For the past year, Jaap Van Hamond’s work as a composer has increasingly explored the topology of its instruments’ respective sounds. His recent music is defined by protracted, pure, and oftentimes Minimal chords that are given temporal and physical space to breath. The emphasis there being on space. But bear in mind, only by hearing elements of spatial contrast can we define and measure the breadth of the sound at hand. If we listen to his 2019 piece, “Stone Memory,” (video below) we cannot help but feel that—despite that works’ galloping melodies, difficult trills, and occasional jazz chords—the emphasis of the piece is on the spatial contrast between the instruments’ respective timbres, as if the real music somehow lies between the notes in the space they create with their reverberation. It is in the conflict between the flute and vibraphone that we hear this space.

Hamond’s recent debut album as Túrion translates this approach to electronic drone music quite nicely. It’s all clear water and glass and sky and soft edges. But perhaps within that framework, the most interesting components are the edges.

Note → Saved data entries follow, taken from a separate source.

(** X12. [is_chain_valid] never compares the [index] of a block with its
    place: a block mined for any number whatever, linked to the end of a
    valid chain (or to the sentinel after an empty one), extends it to a
    chain that is accepted. *)
Theorem index_not_checked (block_index : Z) (fuel : nat) (ts : string)
    (batch : list Transaction) (root : string) (nonce : Z)
    (st : Blockchain) :
  is_chain_valid (self_chain st) = Some true ->
  get_merkle_root batch = Some root ->
  proof_of_work fuel block_index ts (link_of st) root batch = Some nonce ->
  is_chain_valid
    (self_chain st
     ++ [mkBlock block_index ts nonce (link_of st) root batch
           (sha256 (hash_input nonce block_index ts (link_of st) root
                      (Json.dumps batch)))])
  = Some true.
Proof.
  intros Hv Hroot Hpow.
  apply is_chain_valid_snoc; [exact Hv|reflexivity|].
  eapply mined_any_index_checks; eassumption.
Qed.

Lemma index_not_checked_witness :
  is_chain_valid [Sample2.block7] = Some true /\ index Sample2.block7 = 7.
Proof.
  assert (Hv : is_chain_valid (self_chain init) = Some true) by reflexivity.
  assert (Hroot : get_merkle_root [Sample.mallory]
                  = Some (Json.dumps_tx Sample.mallory)) by reflexivity.
  assert (Hpow : proof_of_work 1 7 Sample2.now7 (link_of init)
                   (Json.dumps_tx Sample.mallory) [Sample.mallory]
                 = Some 0) by (vm_compute; reflexivity).
  pose proof (index_not_checked 7 1 Sample2.now7 [Sample.mallory]
                (Json.dumps_tx Sample.mallory) 0 init Hv Hroot Hpow) as H.
  split; [|reflexivity].
  assert (E : Sample2.block7
              = mkBlock 7 Sample2.now7 0 (link_of init)
                  (Json.dumps_tx Sample.mallory) [Sample.mallory]
                  (sha256 (hash_input 0 7 Sample2.now7 (link_of init)
                             (Json.dumps_tx Sample.mallory)
                             (Json.dumps [Sample.mallory]))))
    by (vm_compute; reflexivity).
  rewrite E. exact H.
Defined.

(** X13. A chain cut after any of its blocks stays valid: what
    [is_chain_valid] accepts, it accepts up to every length. *)
Theorem valid_prefix (chain rest : list Block) :
  is_chain_valid (chain ++ rest) = Some true ->
  is_chain_valid chain = Some true.
Proof.
  destruct chain as [|b chain]; [reflexivity|].
  cbn [app]. intro Hv.
  apply is_chain_valid_cons_iff in Hv.
  apply is_chain_valid_cons_iff.
  destruct Hv as [H0 [Hok Hlk]].
  assert (Hin : forall i x, nth_error (b :: chain) i = Some x ->
                  nth_error (b :: chain ++ rest) i = Some x).
  { intros i x Hx.
    change (b :: chain ++ rest)%list with ((b :: chain) ++ rest)%list.
    rewrite nth_error_app1; [exact Hx|].
    apply nth_error_Some. congruence. }
  split; [|split].
  - intros x Hx. apply H0. apply Hin. exact Hx.
  - intros i x Hx. apply (Hok i). apply Hin. exact Hx.
  - intros i p x Hp Hx. apply (Hlk i); apply Hin; assumption.
Qed.

Lemma valid_prefix_witness :
  is_chain_valid ([Sample.block1] ++ [Sample.block2]) = Some true
  /\ is_chain_valid [Sample.block1] = Some true.
Proof.
  assert (H : is_chain_valid ([Sample.block1] ++ [Sample.block2])
              = Some true) by (vm_compute; reflexivity).
  split; [exact H|].
  exact (valid_prefix [Sample.block1] [Sample.block2] H).
Defined.

(** ** The Merkle root does not tell some lists apart *)

Lemma merkle_loop_enough (fuel fuel' : nat) (l : list string) :
  l <> [] ->
  (List.length l <= fuel)%nat -> (List.length l <= fuel')%nat ->
  merkle_loop fuel l = merkle_loop fuel' l.
Proof.
  intros Hne H1 H2.
  destruct (merkle_loop_reduces fuel l Hne H1) as [r1 [E1 R1]].
  destruct (merkle_loop_reduces fuel' l Hne H2) as [r2 [E2 R2]].
  rewrite E1, E2. f_equal. exact (reduces_functional _ _ _ R1 R2).
Qed.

For example, if one listens to “Leap,” in both the intro and the song proper, one will hear a single muffled drone (continuing throughout both pieces), as if the wind is blowing it in and out of audibility. I suspect Hamond is applying a glitch technique to an already recorded track. By muting and unmuting the track quickly and irregularly, he can create this muffling effect and then mask it with reverb. (There are other ways to create this effect and others like it, but for discussion’s sake bear with me.) It’s a surprising and somewhat dissonant way to open the album. It seems aurally inimical to the bright, lucid tones in which the listener is otherwise enveloped. This is what I’m calling an “edge.”

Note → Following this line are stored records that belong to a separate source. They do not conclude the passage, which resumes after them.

(** * The V0 builder of PWGLF: a shallow embedding of [lambdakzeroBuilder]
      and [lambdakzeroV0DataLinkBuilder]

    The development follows the second revision of the builder found in
    [src/PWGLF/DataModel/LFStrangenessMLTables.h] (the task with the three
    process switches), and records the first revision where it differs.
    It goes on with the preselector, the label builder and the tag builder
    of the same file, with [StrangenessBuilder] of [src/unnamed/part_002],
    with the three grouping benchmarks, and with the collision ordering and
    the event counters of [straRecoStudy.cxx].

    Numbers.  [int], [long] and table indices are [Z].  A [float] or a
    [double] is represented by the rational number it denotes, so the
    comparisons of the source are the comparisons of [Q]; NaN and the
    infinities have no counterpart here.  What the builder reads from a
    table, a configurable or a collaborator is taken as the number it is.
    Where the builder itself stores a [double] into a [float], or computes
    in [float], the result is rounded by [to_float]: to the nearest
    single-precision number, ties to even, with gradual underflow and
    without a largest number, so that nothing is said about values beyond
    the range of [float].
    The [long] counters only ever grow by one per candidate; lemma
    [loop_v0stats_bounded] bounds them by the number of candidates handled,
    so no wrap-around can occur below 2^63 candidates. *)

From Stdlib Require Import ZArith QArith Qabs Qround Qfield Qpower List String Bool Lia Lqa.
From Stdlib Require Import Permutation Sorted.
Import ListNotations.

Other “edges” can be heard on each of the album’s remaining tracks. The gargling amp buzz underlying “Miasma,” the music box melody on “Symbiosis I,” the overloaded glitching throughout “Young Fire,” the strange pulsations on “Clamorhead,” the flickering of insect-like synths on “Soft Sleep,” and the rattling processed samples on “Symbiosis II.” These edges introduce strange, jarring, and oftentimes arhythmic motifs into songs that are otherwise defined by their consistent tonal purity, luster, and tranquility, which remain even when the album veers into minor keys. (Symbiosis’s music box is exceptional, and I will return to that case). The edges effectively displace the listener from the space initially defined by the music’s melodic elements. In this way they act as a foil to the album’s drones in much the same way that the flute and vibes foiled each other in “Stone Memory” above, and in doing so, I believe these elements’ conflict defines the space of each piece. In other words, with only expansive pure tones, the listener would be lost in between breath; on the other hand, without them, the listener might feel no musicality to the album whatsoever. But in the symbiotic environment crafted by Túrion, we better appreciate the shape defined by these contesting forces. “Symbiosis I” achieves a similar effect in a different way, by incorporating a proper melody played on instrumentation absent from the rest of the album. This adds a certain unexpected-but-welcome depth to the work as a whole, and I don’t hear it as an out-of-place song by any means.

But even if one follows my theoretical line of reasoning, the fact of this spatially defining contrast is not enough to solve the riddle of Low Spirits, in my opinion. How can one call this apparently blissed out meditation on the sky anything other than “high”? Which is to say, what has us in low spirits? At the same time, are the spirits themselves low? There appears to be something to this conflict at the center of the record’s spatial mechanism that drives us at once into contemplation and into a realm of apparition. I think it’s this hidden space the album reveals to us that I find even more fascinating than the music itself.